Women’s Accessories — Women’s accessories include small leather goods, which complement our handbags, including wallets, money pieces, wristlets and cosmetic cases. Also included in this category are novelty accessories (including address books, time management accessories, travel accessories, sketchbooks and portfolios), key rings and charms.
Men’s — Men’s includes bag collections (including business cases, computer bags, messenger-style bags, backpacks and totes), small leather goods (including wallets, card cases, travel organizers and belts), footwear, watches, sunglasses, novelty accessories and ready-to-wear.
Other Products — These products primarily include women's footwear, eyewear (such as sunglasses), jewelry (including bracelets, necklaces, rings and earrings), fragrances, watches, certain women's seasonal lifestyle apparel collections, including outerwear, ready-to-wear and cold weather accessories, such as gloves, scarves and hats. In addition, Kate Spade brand kids ready-to-wear and footwear items, housewares and home accessories, such as fashion bedding and tableware, and stationery and gifts are included in this category.
DESIGN AND MERCHANDISING
Our creative leaders are responsible for conceptualizing and implementing the design direction for our brands across the consumer touchpoints of product, stores and marketing.

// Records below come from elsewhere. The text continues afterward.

(* ===== verification/StageUpload.v ===== *)
(** The bytes a draw reads of a staged buffer, as [draw.rs] records them, and
    [passes.rs] ([DrawnRangeTracker]) and [encoder.rs] ([apply_stage_upload],
    the staged arm of [ensure_vbib_mtl_buffer], [reissue_stage_upload]): the
    encoder applies staged uploads in op order, but the blits that carry them
    run at the head of the frame, before every draw.  A device buffer a draw
    already read is renamed when a later upload overlaps what it read. *)

From S2P Require Import Prelude DirtyRange BufferRename PipelineState VertexStreams.

(** ** The bytes a draw reads *)

(** The index records of a draw, as far as they say which vertices it reads. *)
Inductive IndexView :=
  | IndexNone (start_vertex vertex_count : Z)
  | IndexBound (base_vertex index_count : Z)
  | IndexFan (start_vertex primitive_count : Z)
  | IndexGenerated (min_vertex maximum : Z)
  | IndexUp.

(** What a draw reads of one staged buffer: a vertex stream from its offset, by
    the stream's layout, [extent] bytes of it being consumed of an element and
    [fetch] telling that the draw has a fetch of its own; or an index buffer. *)
Inductive draw_read :=
  | VertexRead (offset : Z) (layout : StreamLayout) (extent : Z) (fetch : bool) (instances : Z) (indices : IndexView)
  | IndexRead (offset index_count index_size : Z).

(** The [read_range] of [draw]'s bound streams. *)
Definition stream_range (offset : Z) (layout : StreamLayout) (instances : Z) (indices : IndexView) : option (Z * Z) :=
  match PipelineState.step layout, indices with
  | StepPerVertex, IndexNone start_vertex vertex_count =>
      nonindexed_vb_range offset (stride layout) start_vertex vertex_count
  | StepPerVertex, IndexBound base_vertex index_count =>
      indexed_vb_range_lower_bound offset (stride layout) base_vertex index_count
  | StepPerVertex, IndexFan start_vertex primitive_count =>
      nonindexed_vb_range offset (stride layout) start_vertex (primitive_count +| 2)%u32
  | StepPerVertex, IndexGenerated min_vertex maximum =>
      nonindexed_vb_range offset (stride layout) min_vertex ((maximum -% min_vertex)%u32 +% 1)%u32
  | StepPerVertex, IndexUp => None
  | _, _ => Some (offset, instanced_stream_read_bytes instances (PipelineState.step layout) (step_rate layout) (stride layout))
  end.

(** The bytes of an index buffer a draw reads. *)
Definition index_range (offset index_count index_size : Z) : Z * Z := (offset, (index_count *| index_size)%u32).

(** What the draw notes of the buffer. *)
Definition draw_range (d : draw_read) : option (Z * Z) :=
  match d with
  | VertexRead offset layout extent fetch instances indices =>
      '(range_off, range_size) ← stream_range offset layout instances indices;
      Some (range_off, if negb fetch then range_size else crossing_read_size range_size extent (stride layout))
  | IndexRead offset index_count index_size => Some (index_range offset index_count index_size)
  end.

Definition indices_ok (i : IndexView) : Prop :=
  match i with
  | IndexNone a n => is_u32 a /\ is_u32 n
  | IndexFan a n => is_u32 a /\ is_u32 n /\ n + 2 <= u32_max
  | IndexBound base n => -2147483648 <= base <= 2147483647 /\ is_u32 n
  | IndexGenerated a b => is_u32 a /\ is_u32 b /\ a <= b /\ b - a < u32_max
  | IndexUp => True
  end.

(** The fields are of their widths; a fan is no longer than the shared pattern
    reaches, and a generated list does not name both vertex 0 and vertex
    2^32 - 1, for which its vertex count would wrap. *)
Definition draw_ok (d : draw_read) : Prop :=
  match d with
  | VertexRead offset layout extent _ instances indices =>
      is_u32 offset /\ is_u32 (stride layout) /\ is_u32 (step_rate layout) /\ is_u32 extent /\ is_u32 instances
      /\ indices_ok indices
  | IndexRead offset index_count index_size => is_u32 offset /\ is_u32 index_count /\ (index_size = 2 \/ index_size = 4)
  end.

(** Vertex [v] is one the draw may fetch.  The values of a bound index buffer
    are unknown, so any vertex at or above the base, and at or above the start
    of the stream, may be.  A fan over the shared pattern fetches
    [primitive_count + 2] vertices, a generated list those of its span, and
    inline indices only go with inline vertices. *)
Definition fetches (i : IndexView) (v : Z) : Prop :=
  match i with
  | IndexNone first n => first <= v < first + n
  | IndexBound base n => 0 < n /\ 0 <= v /\ base <= v
  | IndexFan first n => first <= v < first + n + 2
  | IndexGenerated a b => a <= v <= b
  | IndexUp => False
  end.

(** Byte [b] is one the GPU may read for the draw: of the element Metal picks
    for a vertex and an instance, the bytes up to the stride, those consumed
    past it by a fetch, and any number of them where the stride is 0. *)
Definition draw_reads (d : draw_read) (b : Z) : Prop :=
  match d with
  | VertexRead offset layout extent fetch instances indices =>
      exists v i k, fetches indices v /\ 0 <= i < instances /\ 0 <= k
      /\ (k < stride layout \/ fetch = true /\ k < extent \/ stride layout = 0)
      /\ b = offset + metal_element layout v i * stride layout + k
  | IndexRead offset index_count index_size => offset <= b < offset + index_count * index_size
  end.

(** What an instanced stream's bytes reach. *)
Lemma instanced_bytes instances rate str i :
  is_u32 instances -> is_u32 rate -> is_u32 str -> 0 <= i < instances ->
  let n := instanced_stream_read_bytes instances StepPerInstance rate str in
  is_u32 n /\ 0 <= i / rate /\ (n = 0 \/ 0 < str /\ (n = u32_max \/ i / rate * str + str <= n)).
Proof.
  intros Hn Hr Hs Hi n. assert (Hq : 0 <= i / rate).
  { destruct (decide (rate = 0)) as [->|]; [by rewrite Zdiv_0_r|]. apply Z.div_pos; unfold_mach; lia. }
  unfold n, instanced_stream_read_bytes. set (k := if rate =? 0 then 1 else div_ceil instances rate).
  assert (Hk : i / rate + 1 <= k).
  { unfold k. destruct (rate =? 0) eqn:E; reflect_cmp; [subst; rewrite Zdiv_0_r; lia|].
    assert (Hpos : 0 < rate) by (unfold_mach; lia). pose proof (div_ceil_mul_ge instances rate Hpos) as D.
    assert (Hlt : i / rate < div_ceil instances rate); [apply Z.div_lt_upper_bound; [done|]; set (q := div_ceil instances rate) in *; nia|lia]. }
  assert (i / rate * str + str <= k * str) by (unfold_mach; nia). assert (0 < str \/ str = 0) by (unfold_mach; lia).
  assert (str = 0 -> k * str = 0) by (intros ->; lia). unfold checked. destruct (_ && _) eqn:E.
  2:{ split; [unfold_mach; lia|]. split; [done|]. right. split; [|by left]. destruct (decide (str = 0)) as [Hz|]; [|lia].
      by rewrite H1 in E. }
  rewrite andb_true_iff, !Z.leb_le in E. set (x := k * str) in *. set (y := i / rate * str) in *.
  clearbody x y. unfold is_u32. lia.
Qed.

(** The element a vertex and an instance pick lies in the stream's range; a
    size of 0 runs to the end of the buffer, [u32::MAX] past it. *)
Lemma stream_range_element offset layout instances indices v i :
  is_u32 offset -> is_u32 (stride layout) -> is_u32 (step_rate layout) -> is_u32 instances -> indices_ok indices ->
  fetches indices v -> 0 <= i < instances ->
  let at_ := offset + metal_element layout v i * stride layout in
  exists off size, stream_range offset layout instances indices = Some (off, size)
  /\ is_u32 off /\ is_u32 size /\ off <= at_
  /\ (size = 0 \/ 0 < stride layout /\ (size = u32_max \/ at_ + stride layout <= off + size)).
Proof.
  intros Ho Hs Hr Hn Hok Hv Hi at_. unfold stream_range, at_, metal_element. destruct (PipelineState.step layout) eqn:Est.
  - exists offset, (instanced_stream_read_bytes instances StepConstant (step_rate layout) (stride layout)).
    split; [done|]. unfold instanced_stream_read_bytes. rewrite Z.mul_1_l.
    assert (checked u32_max (stride layout) = Some (stride layout)) as ->.
    { unfold checked. destruct (_ && _) eqn:E; [done|]. exfalso. apply andb_false_iff in E. unfold_mach. destruct E; reflect_cmp; lia. }
    unfold_mach. lia.
  - destruct indices as [first n|base n|first n|a b|]; cbn [indices_ok fetches] in *; [| | | |done].
    + destruct (nonindexed_vb_range_element offset (stride layout) Ho Hs first n v) as (o & z & -> & ? & ? & ? & ?); [tauto..|].
      exists o, z. split_and!; try done. lia.
    + destruct (indexed_vb_range_element offset (stride layout) Ho Hs base n v) as (o & -> & ? & ?); [tauto..|].
      exists o, 0. split_and!; try done. by left.
    + destruct Hok as (Ha & Hb & Hle). assert (sat u32_max (n + 2) = n + 2) as -> by (unfold_mach; lia).
      destruct (nonindexed_vb_range_element offset (stride layout) Ho Hs first (n + 2) v) as (o & z & -> & ? & ? & ? & ?); [done|unfold_mach; lia|lia|].
      exists o, z. split_and!; try done. lia.
    + destruct Hok as (Ha & Hb & Hle & Hlt).
      assert (((b -% a)%u32 +% 1)%u32 = b - a + 1) as ->.
      { rewrite (wrap32_small (b - a)) by (unfold_mach; lia). rewrite wrap32_small; unfold_mach; lia. }
      destruct (nonindexed_vb_range_element offset (stride layout) Ho Hs a (b - a + 1) v) as (o & z & -> & ? & ? & ? & ?); [done|unfold_mach; lia|lia|].
      exists o, z. split_and!; try done. lia.
  - exists offset, (instanced_stream_read_bytes instances StepPerInstance (step_rate layout) (stride layout)). split; [done|].
    destruct (instanced_bytes instances (step_rate layout) (stride layout) i) as (? & ? & ?); [done..|]. split_and!; try done; [unfold_mach; nia|].
    lia.
Qed.

(** A draw that reads a byte notes a range with it in. *)
Lemma draw_range_reads d b len :
  draw_ok d -> draw_reads d b -> is_u32 len -> b < len ->
  exists off size, draw_range d = Some (off, size) /\ is_u32 off /\ is_u32 size
    /\ off <= b /\ (size = 0 \/ b < off + size).
Proof.
  intros Hd Hr Hlen Hb. destruct d as [offset l extent fetch n ix|offset c z]; cbn [draw_ok draw_reads draw_range] in *.
  - destruct Hd as (Ho & Hs & Hrate & He & Hn & Hok). destruct Hr as (v & i & k & Hv & Hi & Hk & Hin & ->).
    destruct (stream_range_element offset l n ix v i) as (off & size & -> & Hoff & Hsize & Hlo & Hhi); [done..|].
    cbn [mbind option_bind]. set (at_ := offset + metal_element l v i * stride l) in *. clearbody at_.
    eexists _, _. split; [reflexivity|]. split; [done|].
    destruct Hhi as [->|[Hpos Hhi]]; [by destruct fetch; cbn; unfold_mach; lia|].
    destruct fetch; cbn [negb].
    + unfold crossing_read_size. destruct (size =? 0) eqn:?; reflect_cmp; [unfold_mach; lia|].
      split; [unfold_mach; lia|]. split; [lia|]. right. destruct Hin as [|[[_ ?]|]]; unfold_mach; lia.
    + split; [done|]. split; [lia|]. right. destruct Hin as [|[[? _]|]]; unfold_mach; (lia || done).
  - eexists _, _. split; [reflexivity|]. destruct Hd as (Ho & Hc & Hz). unfold_mach. destruct Hz as [-> | ->]; split_and!; lia.
Qed.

At Tapestry, each brand has a dedicated design and merchandising team; this ensures that Coach, Kate Spade and Stuart Weitzman speak to their customers with a voice and positioning unique to their brand. Designers have access to the brands' extensive archives of product designs, which are a valuable resource for new product concepts. Our designers are also supported by strong merchandising teams that analyze sales, market trends and consumer preferences to identify market opportunities that help guide each season's design process and create a globally relevant product assortment. Merchandisers also manage the product life cycle to maximize sales and profitability across all channels. The product category teams, each comprised of design, merchandising, product development and sourcing specialists help each brand execute design concepts that are consistent with the brand's strategic direction.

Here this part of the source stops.